El futuro que nos espera cuando pase el coronavirus

El retorno de delfines, garzas y alcatraces es elocuente sobre la posibilidad de un mundo que cuide la naturaleza después de la pandemia.

El retorno de delfines, garzas y alcatraces es elocuente sobre la posibilidad de un mundo que cuide la naturaleza después de la pandemia.

Foto:RICARDO MALDONADO ROZO. EFE

Nunca antes, a lo largo de nuestra historia, los colombianos habíamos estado tan unidos como ahora.

Juan Gossain
En medio de la cuarentena estoy acostado, bocarriba, tratando de resolver un crucigrama.
De repente timbra el celular de mi mujer. Ella lo enciende y lo pone en parlante para escuchar mejor. Se oye la voz de nuestra amiga Ximena Rojas, que vive entre las murallas coloniales de Cartagena.
“Si vieras lo que estoy viendo” –exclama Ximena, con un acento tan emocionado que parece una canción–. En mi terraza hay una tortolita empollando dos huevos. Por aquí nunca se había visto eso. Ya te mando una foto”.
En ese preciso instante miro por la ventana del dormitorio y veo tres delfines que retozan como niños en el agua azul de la bahía. Azul está ahora, porque hasta hace un mes era del mismo color que tiene el chocolate espeso.
La tortolita, los delfines, el agua cristalina: es la naturaleza, que está resucitando, limpia y risueña, ante la ausencia de seres humanos que la destruyen. ¿Seremos capaces de mantenerla así cuando se haya ido el virus?
Además, el encierro obligatorio, ordenado por el Gobierno, ha demostrado que a la gente hay que protegerle la salud aunque sea contra su propia voluntad.
Confieso, con algo de vergüenza, que nunca antes había tenido tanto tiempo para conversar con mis hijos y nietos, con mis hermanos, con mis amigos más entrañables. Ni para reflexionar serenamente sobre las cosas que en realidad valen la pena en esta vida.

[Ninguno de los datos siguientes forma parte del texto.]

(* ===== verification/Format.v ===== *)
(** * The segment record format, [docs/segment-format.md]

    The format as functions from values to bytes, its limits, and the proofs
    that the encoders of [Codec] write exactly it and that the decoders read
    it back. *)
From Stdlib Require Import Strings.Byte.
From S2P Require Import Prelude Noraft State Crc32c Codec.

(** ** The format *)

Definition wire_position (p : LogPosition) : list byte :=
  le_bytes 8 (pos_term p) ++ le_bytes 8 (pos_index p).

Definition wire_optional_node (o : option N) : list byte :=
  match o with
  | Some node => [Byte.x01] ++ le_bytes 8 node
  | None => [Byte.x00]
  end.

Definition wire_node_set (X : gset N) : list byte :=
  le_bytes 4 (N.of_nat (size X)) ++ concat (le_bytes 8 <$> btree_elements X).

Definition wire_config (c : ClusterConfig) : list byte :=
  wire_node_set (voters c) ++ wire_node_set (new_voters c) ++ wire_node_set (non_voters c).

Definition wire_entry (e : LogEntry) : list byte :=
  match e with
  | LogTerm term => [Byte.x00] ++ le_bytes 8 term
  | LogClusterConfig config => [Byte.x01] ++ wire_config config
  | LogCommand => [Byte.x02]
  end.

Definition wire_bytes (b : list byte) : list byte := le_bytes 4 (lenN b) ++ b.

Definition wire_payload (p : N * CommandPayload) : list byte :=
  le_bytes 8 p.1 ++ [payload_tag p.2] ++ wire_bytes (bytes_as_slice (payload_bytes p.2)).

Definition wire_snapshot (s : Snapshot) : list byte :=
  wire_position (last_included s) ++ wire_config (snapshot_config s) ++
  wire_bytes (bytes_as_slice (snapshot_data s)).

Section format.
Context `{Noraft}.

Definition wire_entries (e : LogEntries) : list byte :=
  wire_position (entries_prev_position e) ++ le_bytes 4 (entries_len e) ++
  concat (wire_entry <$> entries_iter e).

Definition wire_append (a : LogAppend) : list byte :=
  wire_entries (append_entries_of a) ++
  le_bytes 4 (N.of_nat (size (append_payloads a))) ++
  concat (wire_payload <$> btree_iter (append_payloads a)).

Definition wire_checkpoint (c : SnapshotCheckpoint) : list byte :=
  le_bytes 8 (checkpoint_current_term c) ++ wire_optional_node (checkpoint_voted_for c) ++
  wire_snapshot (checkpoint_snapshot c) ++ wire_append (checkpoint_suffix c).

Definition wire_record (r : SegmentRecord) : list byte :=
  match r with
  | RecordCurrentTerm term => [Byte.x00] ++ le_bytes 8 term
  | RecordVotedFor vote => [Byte.x01] ++ wire_optional_node vote
  | RecordAppend append => [Byte.x02] ++ wire_append append
  | RecordSnapshotCheckpoint checkpoint => [Byte.x03] ++ wire_checkpoint checkpoint
  end.

Definition wire_body (node_id : N) (r : SegmentRecord) : list byte :=
  le_bytes 8 node_id ++ wire_record r.
End format.

(** A frame: body length, CRC-32C of the body, body. *)
Definition wire_frame (body : list byte) : list byte :=
  le_bytes 4 (lenN body) ++ le_bytes 4 (crc32c_byte_at_a_time body) ++ body.

(** ** The limits *)

Definition set_limits (X : gset N) : Prop := N.of_nat (size X) ≤ MAX_COUNT_ITEMS.

Definition config_limits (c : ClusterConfig) : Prop :=
  set_limits (voters c) ∧ set_limits (new_voters c) ∧ set_limits (non_voters c).

Definition entry_limits (e : LogEntry) : Prop :=
  match e with LogClusterConfig c => config_limits c | _ => True end.

Section limits.
Context `{Noraft}.

Definition append_limits (a : LogAppend) : Prop :=
  log_append_validate a = Ok () ∧
  entries_len (append_entries_of a) ≤ MAX_COUNT_ITEMS ∧
  Forall entry_limits (entries_iter (append_entries_of a)) ∧
  N.of_nat (size (append_payloads a)) ≤ MAX_COUNT_ITEMS.

Definition checkpoint_limits (c : SnapshotCheckpoint) : Prop :=
  checkpoint_validate c = Ok () ∧
  config_limits (snapshot_config (checkpoint_snapshot c)) ∧
  append_limits (checkpoint_suffix c).

(** The record is valid and its counts are within the limits. *)
Definition record_limits (r : SegmentRecord) : Prop :=
  match r with
  | RecordAppend a => append_limits a
  | RecordSnapshotCheckpoint c => checkpoint_limits c
  | _ => True
  end.

(** The record can be written: its limits hold and its body fits. *)
Definition record_encodable (node_id : N) (r : SegmentRecord) : Prop :=
  record_limits r ∧ lenN (wire_body node_id r) ≤ MAX_RECORD_BODY_LEN.
End limits.

(** ** The values are machine integers *)

Definition u64 (n : N) : Prop := n < U64_LIMIT.
Definition position_u64 (p : LogPosition) : Prop := u64 (pos_term p) ∧ u64 (pos_index p).
Definition set_u64 (X : gset N) : Prop := set_Forall u64 X.
Definition config_u64 (c : ClusterConfig) : Prop :=
  set_u64 (voters c) ∧ set_u64 (new_voters c) ∧ set_u64 (non_voters c).
Definition entry_u64 (e : LogEntry) : Prop :=
  match e with LogTerm t => u64 t | LogClusterConfig c => config_u64 c | LogCommand => True end.
Definition option_u64 (o : option N) : Prop := match o with Some n => u64 n | None => True end.

Section ranges.
Context `{Noraft}.

Definition append_u64 (a : LogAppend) : Prop :=
  position_u64 (entries_prev_position (append_entries_of a)) ∧
  Forall entry_u64 (entries_iter (append_entries_of a)) ∧
  map_Forall (λ k _, u64 k) (append_payloads a).

Definition checkpoint_u64 (c : SnapshotCheckpoint) : Prop :=
  u64 (checkpoint_current_term c) ∧ option_u64 (checkpoint_voted_for c) ∧
  position_u64 (last_included (checkpoint_snapshot c)) ∧
  config_u64 (snapshot_config (checkpoint_snapshot c)) ∧
  append_u64 (checkpoint_suffix c).

Definition record_u64 (r : SegmentRecord) : Prop :=
  match r with
  | RecordCurrentTerm t => u64 t
  | RecordVotedFor v => option_u64 v
  | RecordAppend a => append_u64 a
  | RecordSnapshotCheckpoint c => checkpoint_u64 c
  end.
End ranges.

(** ** The encoders write the format *)

(** [m] writes [w] when [valid] holds and [w] fits, and otherwise rejects with
    [InvalidInput]. *)
Definition encodes (m : M Encoder ()) (valid : Prop) (w : list byte) : Prop :=
  ∀ e, enc_len e ≤ MAX_RECORD_BODY_LEN →
    match m e with
    | (Ok _, e') =>
        valid ∧ enc_len e + lenN w ≤ MAX_RECORD_BODY_LEN ∧
        e' = mkEncoder (enc_bytes e ++ w) (enc_len e + lenN w)
    | (Err err, _) =>
        ¬ (valid ∧ enc_len e + lenN w ≤ MAX_RECORD_BODY_LEN) ∧ error_kind err = InvalidInput
    end.

Lemma encodes_bind m1 m2 v1 v2 w1 w2 :
  encodes m1 v1 w1 → encodes m2 v2 w2 → encodes (m1 ;; m2) (v1 ∧ v2) (w1 ++ w2).
Proof.
  intros H1 H2 e He. specialize (H1 e He). unfold mbind, M_bind.
  destruct (m1 e) as [[[]|err] e1].
  - destruct H1 as (Hv1 & Hw1 & ->). specialize (H2 (mkEncoder (enc_bytes e ++ w1) (enc_len e + lenN w1)) Hw1).
    simpl in H2. destruct (m2 _) as [[[]|err] e2].
    + destruct H2 as (Hv2 & Hw2 & ->). rewrite lenN_app.
      split; [done|]. split; [lia|]. f_equal; [by rewrite app_assoc|lia].
    + destruct H2 as [H2 Hk]. split; [|done]. rewrite lenN_app. intros [[_ Hv2] Hw]. apply H2.
      split; [done|lia].
  - destruct H1 as [H1 Hk]. split; [|done]. rewrite lenN_app. intros [[Hv1 _] Hw]. apply H1.
    split; [done|lia].
Qed.

Lemma encodes_proper m v v' w w' :
  encodes m v w → (v ↔ v') → w = w' → encodes m v' w'.
Proof.
  intros H Hv <- e He. specialize (H e He). destruct (m e) as [[[]|err] e']; by rewrite <-Hv.
Qed.

Lemma check_append_len_spec e n :
  enc_len e ≤ MAX_RECORD_BODY_LEN →
  check_append_len e n =
  if decide (enc_len e + n ≤ MAX_RECORD_BODY_LEN) then Ok (enc_len e + n) else Err too_large.
Proof.
  intros He. assert (HM : MAX_RECORD_BODY_LEN < U32_LIMIT) by done.
  unfold check_append_len, u32_try_from, u32_checked_add. case_decide.
  - rewrite !(proj2 (N.ltb_lt _ _)), (proj2 (N.ltb_ge _ _)) by lia. done.
  - destruct (N.ltb_spec n U32_LIMIT); [|done].
    destruct (N.ltb_spec (enc_len e + n) U32_LIMIT); [|done].
    by rewrite (proj2 (N.ltb_lt _ _)) by lia.
Qed.

Lemma put_slice_encodes w : encodes (put_slice w) True w.
Proof.
  intros e He. unfold put_slice, mbind, M_bind, get_state, lift_result, modify.
  rewrite check_append_len_spec by done. case_decide; [done|]. by split; [intros [_ ?]|].
Qed.

Lemma put_bytes_encodes b : encodes (put_bytes b) True (wire_bytes b).
Proof.
  assert (HM : MAX_RECORD_BODY_LEN < U32_LIMIT) by done.
  assert (H32 : U32_LIMIT + 4 < U64_LIMIT) by done.
  assert (Hlen : lenN (wire_bytes b) = 4 + lenN b) by (unfold wire_bytes; len).
  intros e He. unfold put_bytes, u32_try_from. rewrite Hlen.
  destruct (N.ltb_spec (lenN b) U32_LIMIT); [|split; [intros [_ ?]; lia|done]].
  destruct (N.ltb_spec MAX_RECORD_BODY_LEN (lenN b)); [split; [intros [_ ?]; lia|done]|].
  unfold usize_checked_add, u64_checked_add. rewrite (proj2 (N.ltb_lt _ _)) by lia.
  unfold mbind, M_bind, get_state, lift_result, modify.
  rewrite check_append_len_spec by done. case_decide; [done|]. by split; [intros [_ ?]|].
Qed.

Lemma encode_count_encodes n error :
  encodes (encode_count n error) (n ≤ MAX_COUNT_ITEMS) (le_bytes 4 n).
Proof.
  assert (HM : MAX_COUNT_ITEMS < U32_LIMIT) by done.
  intros e He. unfold encode_count, u32_try_from.
  destruct (N.ltb_spec n U32_LIMIT); [|split; [intros [? _]; lia|done]].
  destruct (N.ltb_spec MAX_COUNT_ITEMS n); [split; [intros [? _]; lia|done]|].
  pose proof (put_slice_encodes (le_bytes 4 n) e He) as H1. unfold put_u32.
  destruct (put_slice _ e) as [[[]|err] e'].
  - by destruct H1 as (_ & ? & ->).
  - destruct H1 as [H1 ?]. split; [|done]. intros [_ ?]. by apply H1.
Qed.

Hagamos que esa hermandad derrote a la tolerancia cómplice que hasta ahora hemos mantenido ante la corrupción y que el espíritu triunfe sobre la maldad. Pidamos justicia, pero pidámosla unidos

Del corazón a la conciencia

Mientras veo que los alcatraces han vuelto a volar en el cielo del Caribe, aprovecho la visita privada que me hacen mi corazón y mi conciencia para conversar con ellos tomándonos un café. Mentira, no es un café: es un vinito tinto que está delicioso.
Hablando a solas, los tres hemos pensado, por ejemplo, que todos los colombianos deberíamos entrelazarnos para aprovechar las profundas lecciones que nos deja la tragedia de estos tiempos y crear un ser humano nuevo y diferente. Unidos, fraternales, solidarios.
Hagamos que esa hermandad derrote a la tolerancia cómplice que hasta ahora hemos mantenido ante la corrupción y que el espíritu triunfe sobre la maldad. Pidamos justicia, pero pidámosla unidos. Como si fuéramos hermanos siameses, pegados a través del corazón.

El hambre y medio pan

Si solo tienes para comprar un pan, cómpralo, pero cómete medio y regálale el resto al que no tiene ni para comprarse medio pan.
Que se recuerde, nunca antes, a lo largo de nuestra historia, los colombianos habíamos estado tan unidos como en estos días. Lo maravilloso de lo que está pasando es esta hermosa paradoja: estamos en un abrazo estrecho, aunque no podamos vernos y aunque no podamos tocarnos unos a otros, porque así lo ordenan las cautelas sanitarias. Mejor dicho: es un abrazo de almas, no de cuerpos.
En pueblos humildes y en las grandes ciudades se repiten las historias de amor en estos días. Gente modesta que regala la mitad de su mercado, el chofer de la ambulancia que arriesga contagiarse por llevar cargado a un enfermo, los sacerdotes que van pidiendo de puerta en puerta, la tarea amorosa de los que trabajan en el sistema de salud, desde el médico más eminente hasta el más anónimo ponedor de inyecciones.
No olvidemos lo que dijo la madre Teresa de Calcuta el día en que le entregaron el premio Nobel de la paz: “No hay pobreza mayor que la falta de solidaridad”.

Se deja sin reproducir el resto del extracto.